The chances of a political solution to the crisis in Syria are somewhere between slim and nonexistent, at least in the short term. The reasons are numerous as they are complex and perhaps even a tad Machiavellian. It may well be because the war in Syria is in fact beneficial in one manner or another to some.
As is often the case, to learn what the future holds we must look at the past. In this particular case we need to go back to the period shortly after the terrorist attacks of Sept. 11, 2001, on the United States at the time when George W. Bush and Dick Cheney were in the White House and Donald Rumsfeld was at the Department Of Defense. Talk about a Machiavellian crowd if there ever was one.
The Bush Administration had issued a statement at the time saying that it was important to send American troops to the Middle East to fight terrorism there before it reached the shores of the United States. Hold that thought for a moment.
If we take that statement in its context and assume that the administration at the time, with all the resources at its disposal, from military might to the intelligence services, worked to ensure that no further terror attacks would occur on American soil, and if serious though and efforts were given to transform that statement into policy, we have more or less what is happening on the ground today in parts of the Middle East, and what what has been happening in the Middle East since the US opted to take the war to the terrorists, as Bush had stated.
A quick snapshot of the Syrian conflict reveals that there are indeed two or three different conflicts going on in Syria today that overlap somewhere along the complicated road to Damascus.
So who is fighting whom?
There are those Syrians who are fighting to remove a dictatorship and hopefully bring about some form of democracy to the country. There are those who jumped sides out of loyalty to their religious sect. Then there are those - the Jihadists from the Arab world and their coreligionists from Europe and especially from the Caucasus, the Chechens and company -- who have flocked to Syria to take part in the battle in defense of their fellow Sunnis. Then there are the Iranians, who are committed to helping the Assad regime. So what is the bottom line here?
The bottom line is this: Syria was the one country in the region that held up the overall Middle East peace process. Syria was seen by the United States as a maverick in the Arab world. It was accused of supporting terrorism. Hamas, the Islamist Palestinian resistance group had their main office in Damascus. The Popular Front for the Liberation of Palestine-General Command, an extremist radical group headed by Ahmad Jebril is still headquartered in the Syrian capital.
Syria was - and remains -- the only Arab country bordering Israel that remains in a state of war with Israel. Lebanon does too, but that is more as a result of pressure from Syria and Hezbollah than Lebanese foreign policy. The other two countries, Egypt and Jordan, have signed peace treaties and have exchanged ambassadors with the Jewish state. Syria had meddled in Lebanese affairs. Syria had meddled in Iraqi affairs, and Syria had meddled in Palestinian affairs. And were it not for the powerful intelligence services in Jordan, it would have meddled there too. Syria has drawn the ire of its powerful neighbor to the north, Turkey; it upset Saudi Arabia after Syrian intelligence agents were accused of assassinating Rafik Hariri, a former Lebanese prime minister.

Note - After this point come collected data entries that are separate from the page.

(* ===== verification/Prelude.v ===== *)
(** * kube-rsync-machine: a verification development (root file)

    kube-rsync-machine backs up Kubernetes volumes with rsync.  A custom resource RsyncMachine
    names a target volume, a strategy (snapshots or a mirror), a retention and a schedule; a
    BackupSource is a volume that a machine copies to a directory of its target; a BackupJob is
    one run over all the sources of a machine; a RestoreJob reads one snapshot back.  The
    program has two planes.  The controllers (src/internal/controller) reconcile the custom
    resources: they compute what a run copies, take the guard of the target, create Jobs,
    Services and Secrets, and follow their status.  The data plane (src/internal/dataplane) runs inside
    the Jobs: a target receives files into a partial directory of its volume and promotes that
    directory to a snapshot, and sources send them.  They talk through the control service
    (src/internal/control, served by src/internal/controlgrpc): targets stream their commands
    from it, and targets and sources report events to it, which it publishes to a hub.  The event
    applier of the manager (src/internal/manager) writes the events of the hub into the status of the
    objects, and the live API (src/internal/liveapi) shows both to a web client.

    ** Conventions

    A Go function is a definition of the same name.  An error result is [result] with the
    error's text and its kind; strings are byte strings; a Go map that is iterated is a list in
    iteration order, and a theorem about it holds for every order; times are nanoseconds since the
    Unix epoch.  An integer that can leave its width is kept there (the sequence numbers of the
    hub, the words of SHA-256).  A struct field that the code only copies (security contexts,
    affinities, resource requirements) is its serialised form.

    Four forms of effect are used.  The data plane is a state and error monad over a file system
    ([FileSys]), with a list of injected faults that says which system calls fail.  The control
    service and the target lock are step relations, one lock region, channel operation or system call
    at a time, so that their theorems hold for every interleaving.  The reconcilers are programs of
    requests ([Program]): the API server, the clock, the control service, the certificate authority and
    the metrics form an environment of which nothing is assumed, so a law of a reconciler
    holds whatever other clients do between two of its requests, and whichever of them fail; the event
    applier, the live API and the manager's certificate are such programs, too.  The processes of the data
    plane ([ServeTarget], [SendSource]) are functions of what happens to them: a list of connections,
    commands and endings, in any order; what they tell the control service is a list of messages.

    ** Files

    Shared ground.
    - [Prelude]: errors, their kinds and wrapping, insertion sort, record updates, list lemmas.
    - [GoStrings], [Text], [GoTime], [Sha256]: the functions of the packages strings, path, filepath, time
      and sha256 that the source calls; [Flags]: package flag.
    - [ApiTypes]: src/api/v1alpha1/types.go.
    - [Naming]: names and labels of builders.go, helpers.go and src/internal/snapshot/helpers.go.

    Run sets.
    - [RunSet]: src/internal/controller/helpers.go.
    - [Paths]: the relative paths of snapshot.go and transport.go of the data plane.

    The control service (src/internal/control).
    - [Control]: types.go and the validation of messages.
    - [Pump], [EventHub]: eventhub.go; [CommandLog]: service.go.
    - [Events]: src/internal/controller/events.go, which applies events to the objects;
      [Applier]: src/internal/manager/event_applier.go, which calls it on what the hub sends.
    - [Peers]: identities in certificates (src/internal/tlsutil) and what peers require of each other
      (src/internal/manager/control_client_verifier.go, controlgrpc, dataplane);
      [ControlServer]: src/internal/controlgrpc/server.go;
      [ControlTLS], [ControlTLSLaws]: src/internal/manager/control_tls.go and image.go.

    The target volume (src/internal/dataplane/snapshot.go).
    - [FileSys]: nodes with inodes, paths with symbolic links, the system calls.
    - [Snapshot]: the operations; [Retention], [Recovery], [LinkTree], [Promotion]: their laws.
    - [Lock]: the lock file.

    Transfers (src/internal/dataplane).
    - [Wire]: the header of a transfer, its framing and its JSON; [Daemon]: the rsync daemon and the
      bridge that a connection is proxied to; [Transport], [TransportLaws]: transport.go, the
      receivers and senders; [Rsync], [OutputLaws]: rsync.go and logging.go, the
      command line of rsync and what is read out of its output.
    - [CliFlags]: the flags and the dispatch of src/internal/cli/cli.go; [ServeTarget], [ServeTargetLaws]: its
      command serve-target, with controlclient.go; [SendSource], [SendSourceLaws]: send-source and restore.
    - [Wiring], [JobArgs]: the Jobs that the controllers build against the commands that parse their arguments.

    The controllers (src/internal/controller/reconcilers.go unless another file is named).
    - [Kube]: the objects they store; [Program]: requests and programs; [Safety]: a logic for them.
    - [Identity]: src/internal/tlsutil; [Builders]: builders.go; [Credentials]: credentials.go;
      [Capture]: src/internal/snapshot/helpers.go.
    - [Resources]: creating, owning and deleting generated objects; [Transfers]: the status of
      transfers and the run history; [Guard]: the lease of a target and the runs that
      compete for it; [BackupRun], [RestoreRun], [Machine]: the Reconcile methods and their handlers.
    - [Writes], [Steps], [Lifecycle], [Refinement]: every status write of the BackupJob
      reconciler is a step of an abstract life of a run.
    - [Cluster]: concrete libraries and API servers, on which the laws are applied.
    - [RunLaws], [CleanupLaws], [HistoryLaws], [MachineLaws], [RestoreLaws]: the laws.
    - [Recorder]: src/internal/metrics/recorder.go.

    The web client's server.
    - [LiveApi], [LiveApiLaws]: src/internal/liveapi/server.go.

    ** What the theorems show

    A run's life.  [Lifecycle.status_write] is the specification: which writes of a BackupJob's
    status may be issued after what was read and done before.  [Refinement.reconcile_writes] is
    the simulation, handler by handler.  From it: phases move along the edges of a graph
    ([phase_moves]); a run starts only with the target's guard in hand, no restore reading from the
    machine, and its credentials, Job and Service set up ([start_guarded]); it succeeds only when every
    source has a complete sender and the target was told to finalize ([success_justified]).
    [guard_answer] says what holding the guard means, [finalizer_last] what a deleted run leaves,
    [restore_waits] when a restore may create anything, [history_prunes_exactly] which
    runs pruning the history deletes, [next_due] when a schedule is due.

    What a run copies.  [run_set_complete] says which sources are in a run set;
    [run_set_snapshot_destinations] that no two sources of a snapshot machine have the same destination, and
    [run_set_mirror_destinations] that on a mirror the destination of a source that deletes is neither above nor below
    another's (nothing keeps those of two sources of a snapshot machine in one namespace from being nested, and then
    one transfer can harm another: [nested_destinations_harm]); [run_set_order_independent] that the iteration order of Go's maps is not seen, [effective_agrees_with_dataplane] that the
    controllers and the data plane read a destination path in the same way.

    The target volume.  The invariant is [Retention.target]: a well-formed tree with no pending fault,
    whose tiers are directories or absent and whose link [latest] names a place for a
    snapshot.  [FinalizeBackup_promotes] gives the whole effect of a promotion,
    [FinalizeBackup_durable] says that retention does not take the new snapshot away,
    [FinalizeBackup_retry] that a promotion can be repeated, [FinalizeBackup_missing_source] when it is
    refused; the theorems on [ApplyRetention], [RecoverSpace], [CleanupStalePartials] and
    [ScanRestorePoints] say exactly what is removed or listed.  [restored_snapshot_inside] keeps a
    restore inside the target.  [lock_exclusive] is mutual exclusion of the lock file.

    Transfers.  [backup_job_arguments], [restore_job_arguments] and [sender_meets_receiver] say that the two
    planes mean the same by a Job's arguments; [transfer_header_roundtrip] and [header_read_exactly] that a receiver
    reads what a sender wrote, and nothing else.  [connection_reaches] says what a connection to a
    receiver can set off: rsync's daemon, on the directory of the sender that it proved to be, and no other call that
    changes the volume but the preparation of that directory.  [seed_from_latest] gives what a transfer starts from, [receiver_complete] when
    a receiver is done.  [completed_is_true], [failure_is_reported] and [target_waits_for] are the contract of
    serve-target with the control service, [transfer_is_told] that of the senders; [progress_by_line] and
    [summary_read_back] say what their statistics are.

    The control service.  [identity_roundtrip] and [server_authorizes] say who may speak for whom,
    [control_bundle_is_stored] that the replicas of the manager share one key pair.  [applier_follows] is a
    refinement: the statuses are the events of the hub, applied in order.  [hub_accounts],
    [hub_serial_order], [hub_replay] and
    [publish_never_blocks] for the hub, [commands_exactly_once] and [enqueue_idempotent] for the command
    log; the theorems on [ApplyTargetEventToBackupJob] and [ApplySourceEventToBackupJob] for the objects.

    The live API.  [api_only_reads] says that it writes nothing, [served_inside] that its files are below
    their root, [namespaced_path_roundtrip] which paths it takes, [listed_backups] what a list holds.

    Some theorems show behaviour the code hardly means: [resume_takes_no_guard], the interrupted copy
    of a tier ([FinalizeBackup_interrupted_copy]), publications that overtake each other
    ([hub_reordering]), an enqueuer that waits for ever ([enqueue_can_block_forever]), and the second
    case of [valid_machine_resolves]; in the data plane, nested destinations ([nested_destinations_harm]), a
    source path that leaves its volume ([a_source_outside_its_volume]), a destination path that becomes a
    setting of rsync's daemon ([a_destination_rewrites_the_configuration]), a transfer that is lost after its
    sender ended ([a_lost_transfer_blocks_the_target]), a sender that ends without a last event
    ([an_unnamed_target]); and in the live API the lists of all namespaces ([global_list_misses]).

    ** Bounds

    [filepath.WalkDir] recurses on fuel that [walk_fuel] takes from the tree: it exceeds the length of
    every path, and [LinkTree] proves that a walk does not run out of it.  A path follows at most
    forty symbolic links, as in Linux.  The loop of [nextDueSchedule] makes 10000 steps in the code;
    [next_due] shows that they are enough for the one day it looks back when the schedule has a resolution of a minute, and
    says what is due when they are not (an interval of a second).  [acquireTargetGuard] tries three
    times in the code, and so does its model; so it is with the attempts of
    [EnsureControlGRPCTLSSecret] and the fifty of [dialRsyncDaemon].
    The reader of JSON has twice the length of its text as fuel, which [json_terminates] shows to be enough.
    How often the library retries a write after a conflict is a parameter ([ConflictRetry]).  All other
    recursion is structural.  A number in the output of rsync is kept in the range of its type: the
    conversions of strconv saturate, and a float64 is a [spec_float] of 53 digits.

    ** Libraries

    Code outside src/ is a parameter: [Quantities] (resource.ParseQuantity), [Unstructured]
    (nested fields), [ControllerUtil] (finalizers and controller references), [TLSChecks]
    (certificates as the reconcilers see them), [Cron] (schedules; [next_is_later] is what is relied on of any, [schedule_law] of one of
    five fields), [NameChecks] (the Kubernetes
    name checks), [X509] (certificates and keys), [Authorities] (making them), [ConflictRetry] (client-go's
    retry), [FloatConversion] (decimal texts to float64), [RsyncTunnel] (rsync, with
    the calls of the system that start it; nothing is assumed of what it does to the volume),
    [TargetEnvironment] (what the control service and the machine answer serve-target).  Each
    has a concrete instance in [Cluster] or beside the theorems that need it.  What the
    reconciliation
    library does with the result of a failed Reconcile is its own: an error drops the requeue.

    ** Clocks

    A handler of [Events] reads the clock more than once in Go; its model reads it once.  The reconcilers
    ask for the time wherever the code does.

    ** Not modelled

    - What the rsync processes do, and the bytes that are copied between their connections and the TLS
      connections: input of the model, or the parameter [RsyncTunnel].
    - Making keys and certificates (certs.go of tlsutil) and the credentials objects of gRPC: crypto/x509 and
      libraries; who asks for a certificate, and for whom, is modelled.
    - The streams of gRPC, and net/http, the encoding of responses and the flushing of event streams under the live API.
    - The command manager, the wiring of the controllers and servers (manager.go, SetupWithManager), the
      listeners (Serve) and the timer loop of the scheduler: calls of controller-runtime and of Go's library
      that start what is modelled here.
    - The discovery of the snapshot API, a call of a library; the question for it is a request.
    - Registration of the metrics; log lines and usage texts.
    - Interleavings inside one process of the data plane: [ServeTarget] runs its receiver and the recovery of
      space one after the other, where the source may run them at once.  [Lock] follows the calls
      on the lock file when none of them fails; what becomes of a promotion that is interrupted is
      [FinalizeBackup_interrupted_copy], for the copy of a tier.
    - [Handler] takes the paths that are clean already: http.ServeMux redirects the others to their clean form.  [ServeFile]
      stands for a call of http.ServeFile, which refuses a path with [..] in it and redirects one that ends in
      index.html by itself.
    - encoding/json is used for one small object, the header of a transfer: [Wire] defines what its documentation says of
      reading ([json_value]) and writing one, so that headers can be evaluated.
    - Generated deep copies, the registration of types and CRDs, the web client, test harnesses. *)
From stdpp Require Export base tactics option list strings numbers sorting sets gmap.
From stdpp Require Import options.
From Stdlib Require Import Ascii.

In short, no one would be terribly unhappy if the Syrians became too preoccupied in their own internal affairs and far too busy worry about supporting terrorism. But that is not all, as an added bonus as large number of would-be terrorist from all over Europe, Eastern Europe, the Caucasus and other parts of the Muslim world have been drawn to Syria where they unavoidably got caught in clashes with other jihadi groups. More Islamists have been killed in Syria by other Muslims in the last two years than by Western forces over the past 50 years. And as long as they continue fighting each other they will be too busy to think about attacking America and the West.
Indeed, looking back at the statement from the George W. Administration and looking at what is transpiring in Syria, it all starts to make a little bit more sense, if war can ever make sense.